The Campus Health and Wellness Committee, made up of faculty, staff and students, is investigating the possibility of making Auburn a smoke-free campus.
The initiative stems from a letter a group of students wrote to President Jay Gogue in spring 2010 asking him to consider eliminating smoking on campus.
The main concern of the University is secondhand smoke, said Eric Smith, committee member and director of health promotion and wellness services.
“I’ve always approached this as trying to protect the rights of a majority, not punish a minority,” Smith said. “Because if the majority of the population here isn’t smoking, but they have to walk through clouds of smoke just going about their daily business here, our environment is hurting them in that regard.”
With more than 50 chemicals in cigarette smoke known to be direct causes of cancer, smoking kills approximately 400,000 people each year, Smith said. Of that number, secondhand smoke kills 40,000.
“You’re here to get an education, you’re here to work, you’re here to be part of the Auburn family, and you don’t need to be exposed to secondhand smoke as a part of that,” Smith said. “That’s the argument people are making.”
In November, the Surgeon General released a report saying secondhand smoke is not safe to breathe at any level.
“Smoking is bad for your health—period,” said Fred Kam, director of the AU Medical Clinic. “I understand it may inconvenience some people who are smokers, et cetera, but there is no health benefit that they will get out of continuing to smoke. If it’s something we can do to help decrease their risk factors for stroke, heart disease, cancer and other things, then it makes total sense.”
In the United States, 466 college campuses have smoking bans, with the only one in Alabama being Calhoun Community College. In the SEC, Kentucky, Florida, Vanderbilt and Arkansas are smoke free.
Georgia and Alabama are considering their options also, Smith said.
Smith has organized a team of students and faculty to gauge opinions on the issue through surveys, a possible town forum and a newly launched blog.
“The feedback I’ve received so far has been pretty positive for the most part,” Smith said. “We’ve talked to a lot of people and a lot of different audiences, and generally speaking, people are OK with it.”
Smith said an option for the University to consider is establishing “buffer zones,” or areas around buildings where smoking is prohibited to a certain distance.
“You’ve got to make headway where you can,” Smith said. “If we’re enabling people to walk in and breathe clean air coming in the building, that’s a good thing.

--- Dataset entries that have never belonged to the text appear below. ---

Definition ath_dma_map (p : nat) : TX unit :=
  upd_bf p (λ b, b <| bf_dmamap := adf_nbuf_map (adf_nbuf_queue_first (bf_skbhead b)) |>).
Definition ath_dma_unmap (p : nat) : TX unit :=
  upd_bf p (λ b, b <| bf_dmamap := adf_nbuf_unmap |>).

Definition ath_filltxdesc (p : nat) : TX unit :=
  b ← rd_bf p;
  segs ← nb (adf_nbuf_dmamap_info (bf_dmamap b));
  upd_bf p (λ b, b <| bf_dmamap_info := segs |>) ;;
  for_each (imap (λ i seg, (Z.of_nat i, seg)) segs) (λ '(i, (paddr, len)),
    let ds := bf_desc b + i * TX_DESC_SIZE in
    let last := i =? Z.of_nat (length segs) - 1 in
    upd_ds ds (λ d, d <| ds_data := paddr |>) ;;
    (if last then upd_ds ds (λ d, d <| ds_link := 0 |>) ;; upd_bf p (λ b, b <| bf_lastds := ds |>)
     else upd_ds ds (λ d, d <| ds_link := bf_descarr b + (i + 1) * TX_DESC_SIZE |>)) ;;
    ds0 ← rd_ds (bf_desc b);
    upd_ds ds (λ d, ar5416FillTxDesc_20 d len (i =? 0) last ds0)).

Definition ath_tx_tgt_setds (p : nat) : TX unit :=
  b ← rd_bf p;
  (if bf_protmode b =? IEEE80211_PROT_RTSCTS
   then upd_bf p (λ b, b <| bf_flags ::= λ f, f .| HAL_TXDESC_RTSENA |>)
   else if bf_protmode b =? IEEE80211_PROT_CTSONLY
   then upd_bf p (λ b, b <| bf_flags ::= λ f, f .| HAL_TXDESC_CTSENA |>)
   else mret tt) ;;
  b ← rd_bf p;
  upd_ds (bf_desc b) (λ d, ar5416Set11nTxDesc_20 d (bf_pktlen b) (bf_atype b) 60
                             (bf_keyix b) (bf_keytype b) (bf_flags b .| HAL_TXDESC_INTREQ)) ;;
  ath_filltxdesc p.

There’s a lot of good reasons out there for just going completely smoke free though, and that would be the preferred way to go.”

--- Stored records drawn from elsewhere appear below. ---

Lemma rd_txs_inv i s e s' : rd_txs i s = Ok (e, s') → s' = s ∧ sc_tx_status s !! i = Some e.
Proof.
  unfold rd_txs, mbind, M_bind. cbn. destruct (sc_tx_status s !! i); cbn; [|done]. by intros [= -> ->].
Qed.
Lemma follows_event s i (e e' : txstatus_event) :
  sc_tx_status s !! i = Some e → (in_u8 (cnt e) → in_u8 (cnt e')) →
  follows s (s <| sc_tx_status ::= <[i := e']> |>).
Proof.
  intros He Hc. split; try done; [|cbn; by rewrite length_insert|exists []; by rewrite app_nil_r].
  intros []. split; try done. cbn. apply Forall_insert; [done|]. apply Hc.
  rewrite Forall_lookup in so_events. by eapply so_events.
Qed.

Another reason, Smith said, is the cost associated with smoking—both for the University and for the state.
Smith said research at the University of Kentucky estimated self-insured institutions spend an extra $5,200 in lifetime insurance costs per smoker.
On a larger scale, the American Lung Association reported in 2010 that smoking costs Alabama $3.68 billion each year.
Kam said he would expect a no-smoking policy to cause a decrease in the number of smokers.
“I think if it became more inconvenient, then there’s a higher likelihood that they would have more of an incentive to stop,” Kam said.
Smith said the University would announce the policy far enough in advance to allow smokers time to prepare, as well as offer cessation programs to help smokers quit.
“We wouldn’t want to say, ‘No smoking’ and not offer ways for students, faculty and staff to stop smoking,” Smith said. “The cessation programs are key.”
Kim Trupp, director of housing, said she thinks a no-smoking policy might deter students from living on campus.
“What may happen is, especially with first-year students, maybe mom, dad or whoever takes care of them doesn’t know they smoke,” Trupp said. “Mom and dad want them to live on campus, so they’re kind of in between a rock and a hard place if that happens. Then hopefully that would be a motivation to quit smoking before they ever got here to campus.”
Smith said the biggest hurdle his committee faces is the question of how the policy would be enforced.
“I don’t know if we have a lock stock answer on that yet,” Smith said. “It’s still being debated…We’re looking for ideas.”
At some universities, a campus police force issues citations or tickets to people found smoking.
Smith said Auburn would not use police enforcement, instead treating student violations as a conduct issue and employee violations as a supervisory issue.
Students and faculty can share their opinions at www.auburnsmokingpolicy.wordpress.com or by sending an e-mail to firstname.lastname@example.org.
“I want to hear your feedback,” Smith said. “We need to hear not only from smokers who are anti, but from people who have educated themselves about the issue and feel that secondhand smoke is a public health issue. I hate for there to be this silent majority out there that doesn’t get heard.”